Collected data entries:
(** * Gitea Remote Repositories: the remote-repository access layer

    A shallow embedding of the URI codec ([src/utils/uriParser.ts]), the
    Gitea API client ([giteaApi/client.ts]), the virtual filesystem provider
    ([src/fs/giteaFileSystemProvider.ts]) and the local repository manager
    ([utils/localRepoManager.ts]), with the properties of the specification
    stated over them; and of the code around them: the setting state
    ([config/settings.ts]), the host validator ([commands/settings.ts]), the
    authentication manager ([auth/authManager.ts]), the status icon and
    label of the repository tree ([tree/repositoryTreeProvider.ts]) and the
    disconnect command ([extension.ts]).

    Conventions.  A JavaScript string is represented by the bytes of its
    UTF-8 encoding ([string]); a [Uint8Array] is a [list Byte.byte]; a [Map]
    is a [gmap].  Asynchronous methods are run sequentially, as the
    specification describes them, in a state-and-exception monad whose state
    holds the object's fields and the log of the calls made to the host
    (network, processes, user interface). *)

From Stdlib Require Import Strings.String Strings.Ascii Strings.Byte.
From Stdlib Require Import NArith ZArith List Lia Bool.
From stdpp Require Import base option gmap strings list pretty.

(** * JavaScript string operations *)

Module JS.

Definition code (c : ascii) : N := N_of_ascii c.

Definition in_range (lo hi : N) (c : ascii) : bool :=
  ((lo <=? code c) && (code c <=? hi))%N.

Definition is_digit (c : ascii) : bool := in_range 48 57 c.
Definition is_upper (c : ascii) : bool := in_range 65 90 c.
Definition is_lower (c : ascii) : bool := in_range 97 122 c.
Definition is_alpha (c : ascii) : bool := is_upper c || is_lower c.
Definition is_alnum (c : ascii) : bool := is_alpha c || is_digit c.

Definition to_lower (c : ascii) : ascii :=
  if is_upper c then ascii_of_N (code c + 32) else c.

(** [s.length === 0] *)
Definition is_empty (s : string) : bool :=
  match s with EmptyString => true | String _ _ => false end.

Fixpoint all_chars (p : ascii -> bool) (s : string) : bool :=
  match s with
  | EmptyString => true
  | String c r => p c && all_chars p r
  end.

Fixpoint any_char (p : ascii -> bool) (s : string) : bool :=
  match s with
  | EmptyString => false
  | String c r => p c || any_char p r
  end.

(** [s.startsWith(p)] *)
Fixpoint startsWith (p s : string) : bool :=
  match p, s with
  | EmptyString, _ => true
  | String _ _, EmptyString => false
  | String a p', String b s' => (a =? b)%char && startsWith p' s'
  end.

(** [s.includes(p)] *)
Fixpoint includes (p s : string) : bool :=
  startsWith p s ||
  match s with
  | EmptyString => false
  | String _ r => includes p r
  end.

Work order ->
Every line holding the string "them" should be copied here, so please find those lines in the data.

Result of the task ->
    stated over them; and of the code around them: the setting state
    specification describes them, in a state-and-exception monad whose state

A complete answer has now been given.